§ AIM OF THE TASK
Exactly the lines from the first line of the listing through the line containing "let inter := encode_interleaved_rtp_frame" should appear in the output, unchanged.

§ RECORD EXTRACTS

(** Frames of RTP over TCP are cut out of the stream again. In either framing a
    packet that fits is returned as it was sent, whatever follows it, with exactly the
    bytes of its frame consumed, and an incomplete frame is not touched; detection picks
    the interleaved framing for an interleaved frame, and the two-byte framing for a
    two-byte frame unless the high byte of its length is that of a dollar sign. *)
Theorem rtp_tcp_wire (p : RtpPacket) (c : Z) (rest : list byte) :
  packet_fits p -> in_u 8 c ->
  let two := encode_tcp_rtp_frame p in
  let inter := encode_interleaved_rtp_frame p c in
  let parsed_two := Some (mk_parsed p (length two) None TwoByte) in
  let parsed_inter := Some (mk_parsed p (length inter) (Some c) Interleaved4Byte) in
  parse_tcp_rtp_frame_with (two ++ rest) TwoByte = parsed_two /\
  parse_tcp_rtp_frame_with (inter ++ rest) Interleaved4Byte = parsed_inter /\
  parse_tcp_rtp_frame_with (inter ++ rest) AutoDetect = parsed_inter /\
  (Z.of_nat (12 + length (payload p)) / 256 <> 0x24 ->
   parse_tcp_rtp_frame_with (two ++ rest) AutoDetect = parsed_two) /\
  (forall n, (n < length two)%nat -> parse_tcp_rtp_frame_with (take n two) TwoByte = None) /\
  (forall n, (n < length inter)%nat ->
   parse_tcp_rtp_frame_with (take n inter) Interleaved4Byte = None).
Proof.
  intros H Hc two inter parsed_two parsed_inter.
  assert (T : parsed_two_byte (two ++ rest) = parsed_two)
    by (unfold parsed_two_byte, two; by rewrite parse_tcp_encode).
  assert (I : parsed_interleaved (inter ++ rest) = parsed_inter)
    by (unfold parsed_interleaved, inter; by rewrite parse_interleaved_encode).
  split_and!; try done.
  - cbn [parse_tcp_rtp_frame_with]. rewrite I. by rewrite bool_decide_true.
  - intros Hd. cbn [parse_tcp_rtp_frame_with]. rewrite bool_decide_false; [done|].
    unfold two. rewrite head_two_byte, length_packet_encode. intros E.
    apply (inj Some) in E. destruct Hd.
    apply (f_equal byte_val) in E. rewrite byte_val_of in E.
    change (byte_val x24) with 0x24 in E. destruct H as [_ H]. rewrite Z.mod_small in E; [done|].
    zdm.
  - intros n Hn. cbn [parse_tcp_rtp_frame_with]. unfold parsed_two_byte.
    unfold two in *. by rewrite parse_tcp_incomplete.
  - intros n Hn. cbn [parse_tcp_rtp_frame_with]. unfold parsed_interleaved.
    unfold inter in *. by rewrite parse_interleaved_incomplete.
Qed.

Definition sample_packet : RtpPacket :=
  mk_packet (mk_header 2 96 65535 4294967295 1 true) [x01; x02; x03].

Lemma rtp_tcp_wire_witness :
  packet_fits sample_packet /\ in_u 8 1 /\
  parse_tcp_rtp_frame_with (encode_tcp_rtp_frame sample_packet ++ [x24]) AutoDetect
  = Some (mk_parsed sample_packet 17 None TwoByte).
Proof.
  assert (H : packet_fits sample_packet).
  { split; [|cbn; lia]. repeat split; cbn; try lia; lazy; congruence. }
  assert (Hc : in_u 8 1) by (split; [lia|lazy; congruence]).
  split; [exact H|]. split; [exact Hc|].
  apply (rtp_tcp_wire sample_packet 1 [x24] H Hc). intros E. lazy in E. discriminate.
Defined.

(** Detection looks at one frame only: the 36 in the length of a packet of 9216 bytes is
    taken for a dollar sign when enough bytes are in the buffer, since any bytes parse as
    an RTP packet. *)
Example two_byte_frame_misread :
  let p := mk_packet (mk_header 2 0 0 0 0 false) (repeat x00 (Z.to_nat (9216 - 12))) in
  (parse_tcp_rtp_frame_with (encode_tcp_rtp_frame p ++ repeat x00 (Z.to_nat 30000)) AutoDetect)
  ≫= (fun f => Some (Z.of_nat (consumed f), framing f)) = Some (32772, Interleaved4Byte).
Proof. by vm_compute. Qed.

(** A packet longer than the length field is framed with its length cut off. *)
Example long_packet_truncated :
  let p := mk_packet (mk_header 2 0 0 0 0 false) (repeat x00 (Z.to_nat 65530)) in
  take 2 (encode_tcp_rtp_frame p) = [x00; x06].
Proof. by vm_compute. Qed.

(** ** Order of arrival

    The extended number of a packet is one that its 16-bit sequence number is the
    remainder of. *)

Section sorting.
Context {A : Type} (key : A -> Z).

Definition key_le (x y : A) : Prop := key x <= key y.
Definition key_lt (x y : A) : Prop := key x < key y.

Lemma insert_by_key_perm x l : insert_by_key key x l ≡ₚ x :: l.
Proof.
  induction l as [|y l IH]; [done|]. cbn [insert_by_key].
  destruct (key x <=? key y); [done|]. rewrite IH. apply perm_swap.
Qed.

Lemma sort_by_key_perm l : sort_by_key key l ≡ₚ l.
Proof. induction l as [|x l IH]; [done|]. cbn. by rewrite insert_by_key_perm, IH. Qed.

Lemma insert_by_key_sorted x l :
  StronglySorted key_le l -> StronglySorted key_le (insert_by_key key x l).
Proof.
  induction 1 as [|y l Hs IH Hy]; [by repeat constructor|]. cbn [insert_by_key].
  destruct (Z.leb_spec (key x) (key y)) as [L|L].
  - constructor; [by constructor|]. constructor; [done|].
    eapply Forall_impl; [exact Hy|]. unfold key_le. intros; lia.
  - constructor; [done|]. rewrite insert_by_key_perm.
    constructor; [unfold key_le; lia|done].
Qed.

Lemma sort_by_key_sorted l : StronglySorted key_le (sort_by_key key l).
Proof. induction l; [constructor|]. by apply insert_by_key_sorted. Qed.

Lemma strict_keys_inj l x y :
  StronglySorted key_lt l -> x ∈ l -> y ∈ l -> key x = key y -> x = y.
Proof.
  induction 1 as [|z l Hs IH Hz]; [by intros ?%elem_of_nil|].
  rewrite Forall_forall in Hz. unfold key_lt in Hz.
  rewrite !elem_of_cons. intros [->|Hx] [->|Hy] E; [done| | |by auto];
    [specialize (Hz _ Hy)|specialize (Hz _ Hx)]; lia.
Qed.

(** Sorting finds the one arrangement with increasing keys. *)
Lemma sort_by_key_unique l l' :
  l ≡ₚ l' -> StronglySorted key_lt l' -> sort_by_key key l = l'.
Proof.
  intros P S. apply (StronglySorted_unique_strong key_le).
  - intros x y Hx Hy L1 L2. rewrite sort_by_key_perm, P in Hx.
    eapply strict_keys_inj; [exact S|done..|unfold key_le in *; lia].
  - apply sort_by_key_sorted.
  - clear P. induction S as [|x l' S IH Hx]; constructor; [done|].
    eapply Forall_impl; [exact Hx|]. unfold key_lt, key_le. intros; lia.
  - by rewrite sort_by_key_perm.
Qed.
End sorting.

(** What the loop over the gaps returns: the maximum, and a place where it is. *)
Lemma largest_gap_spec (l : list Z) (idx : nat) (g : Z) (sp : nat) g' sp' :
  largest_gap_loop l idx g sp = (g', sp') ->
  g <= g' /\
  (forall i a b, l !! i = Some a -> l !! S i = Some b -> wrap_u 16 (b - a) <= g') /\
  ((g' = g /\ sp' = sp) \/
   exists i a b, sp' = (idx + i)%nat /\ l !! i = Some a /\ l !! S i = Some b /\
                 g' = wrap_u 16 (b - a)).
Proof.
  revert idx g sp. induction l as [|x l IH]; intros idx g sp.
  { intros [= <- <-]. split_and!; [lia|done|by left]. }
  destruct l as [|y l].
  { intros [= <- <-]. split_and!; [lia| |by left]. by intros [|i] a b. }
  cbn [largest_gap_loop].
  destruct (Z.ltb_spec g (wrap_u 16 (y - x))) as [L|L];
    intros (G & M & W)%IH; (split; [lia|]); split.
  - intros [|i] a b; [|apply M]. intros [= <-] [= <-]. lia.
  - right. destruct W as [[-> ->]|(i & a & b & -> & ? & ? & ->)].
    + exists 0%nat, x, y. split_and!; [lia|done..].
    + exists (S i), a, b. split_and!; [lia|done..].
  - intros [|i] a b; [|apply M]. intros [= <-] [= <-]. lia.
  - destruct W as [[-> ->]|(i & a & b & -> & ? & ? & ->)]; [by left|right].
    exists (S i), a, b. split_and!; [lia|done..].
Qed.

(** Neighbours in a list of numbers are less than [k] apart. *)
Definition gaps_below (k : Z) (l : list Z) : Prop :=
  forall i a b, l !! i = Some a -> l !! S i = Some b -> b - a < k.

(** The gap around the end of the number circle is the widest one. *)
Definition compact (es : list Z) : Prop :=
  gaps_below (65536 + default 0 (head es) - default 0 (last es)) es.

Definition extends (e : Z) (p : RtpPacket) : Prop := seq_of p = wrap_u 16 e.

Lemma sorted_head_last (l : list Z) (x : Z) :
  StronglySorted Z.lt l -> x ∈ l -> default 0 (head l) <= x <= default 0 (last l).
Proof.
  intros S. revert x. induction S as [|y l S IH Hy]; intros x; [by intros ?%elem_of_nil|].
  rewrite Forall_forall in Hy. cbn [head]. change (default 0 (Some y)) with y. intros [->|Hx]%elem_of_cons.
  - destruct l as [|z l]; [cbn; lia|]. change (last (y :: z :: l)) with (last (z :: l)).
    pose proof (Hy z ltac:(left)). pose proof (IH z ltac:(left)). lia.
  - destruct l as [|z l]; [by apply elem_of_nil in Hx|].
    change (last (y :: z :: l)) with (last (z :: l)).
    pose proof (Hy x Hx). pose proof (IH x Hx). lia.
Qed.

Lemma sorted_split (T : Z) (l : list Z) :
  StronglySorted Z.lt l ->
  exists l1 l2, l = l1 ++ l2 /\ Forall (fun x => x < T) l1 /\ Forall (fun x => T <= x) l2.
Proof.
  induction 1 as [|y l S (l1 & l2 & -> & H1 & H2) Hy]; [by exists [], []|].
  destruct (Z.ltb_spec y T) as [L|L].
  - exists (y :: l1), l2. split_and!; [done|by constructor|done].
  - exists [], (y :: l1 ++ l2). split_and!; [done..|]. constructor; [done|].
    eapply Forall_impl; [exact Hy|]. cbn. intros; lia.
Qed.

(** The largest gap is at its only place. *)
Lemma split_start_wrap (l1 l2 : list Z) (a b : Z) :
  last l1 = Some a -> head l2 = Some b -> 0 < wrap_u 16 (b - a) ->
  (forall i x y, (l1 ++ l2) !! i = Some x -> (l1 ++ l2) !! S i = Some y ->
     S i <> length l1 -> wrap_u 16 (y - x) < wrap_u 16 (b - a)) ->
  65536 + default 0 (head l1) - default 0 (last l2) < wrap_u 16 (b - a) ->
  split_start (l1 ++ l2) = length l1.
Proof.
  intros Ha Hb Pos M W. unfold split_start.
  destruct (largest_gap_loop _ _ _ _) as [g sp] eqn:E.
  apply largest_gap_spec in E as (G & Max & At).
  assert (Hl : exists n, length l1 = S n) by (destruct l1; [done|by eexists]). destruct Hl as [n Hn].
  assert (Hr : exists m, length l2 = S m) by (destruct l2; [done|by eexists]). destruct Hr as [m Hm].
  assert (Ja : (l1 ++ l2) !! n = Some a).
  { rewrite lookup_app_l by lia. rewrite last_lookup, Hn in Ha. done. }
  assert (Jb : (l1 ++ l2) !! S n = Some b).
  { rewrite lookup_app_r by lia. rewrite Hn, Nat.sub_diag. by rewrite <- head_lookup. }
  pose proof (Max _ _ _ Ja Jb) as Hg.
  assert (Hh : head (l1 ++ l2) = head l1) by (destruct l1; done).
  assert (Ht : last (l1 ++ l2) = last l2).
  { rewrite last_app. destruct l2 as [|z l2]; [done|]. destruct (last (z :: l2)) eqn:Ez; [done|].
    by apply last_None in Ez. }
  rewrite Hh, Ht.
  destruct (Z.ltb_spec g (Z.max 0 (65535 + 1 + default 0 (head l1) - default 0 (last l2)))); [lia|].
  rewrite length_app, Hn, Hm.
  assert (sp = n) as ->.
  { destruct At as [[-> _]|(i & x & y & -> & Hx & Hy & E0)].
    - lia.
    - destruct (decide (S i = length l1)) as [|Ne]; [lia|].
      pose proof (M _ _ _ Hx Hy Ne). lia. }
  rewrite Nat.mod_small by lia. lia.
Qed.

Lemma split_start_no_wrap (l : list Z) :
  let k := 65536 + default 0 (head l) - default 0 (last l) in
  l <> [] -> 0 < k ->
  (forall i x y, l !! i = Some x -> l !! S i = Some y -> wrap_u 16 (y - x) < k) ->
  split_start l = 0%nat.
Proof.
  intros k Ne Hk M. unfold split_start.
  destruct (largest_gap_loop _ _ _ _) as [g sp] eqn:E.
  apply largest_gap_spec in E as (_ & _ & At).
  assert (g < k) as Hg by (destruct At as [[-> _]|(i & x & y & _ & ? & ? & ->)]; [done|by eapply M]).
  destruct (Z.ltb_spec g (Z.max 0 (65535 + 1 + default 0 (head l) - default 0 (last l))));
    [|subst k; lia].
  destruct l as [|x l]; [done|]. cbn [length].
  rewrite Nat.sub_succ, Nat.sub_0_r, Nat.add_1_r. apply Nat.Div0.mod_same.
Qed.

§ WRITTEN REPLY
(** Frames of RTP over TCP are cut out of the stream again. In either framing a
    packet that fits is returned as it was sent, whatever follows it, with exactly the
    bytes of its frame consumed, and an incomplete frame is not touched; detection picks
    the interleaved framing for an interleaved frame, and the two-byte framing for a
    two-byte frame unless the high byte of its length is that of a dollar sign. *)
Theorem rtp_tcp_wire (p : RtpPacket) (c : Z) (rest : list byte) :
  packet_fits p -> in_u 8 c ->
  let two := encode_tcp_rtp_frame p in
  let inter := encode_interleaved_rtp_frame p c in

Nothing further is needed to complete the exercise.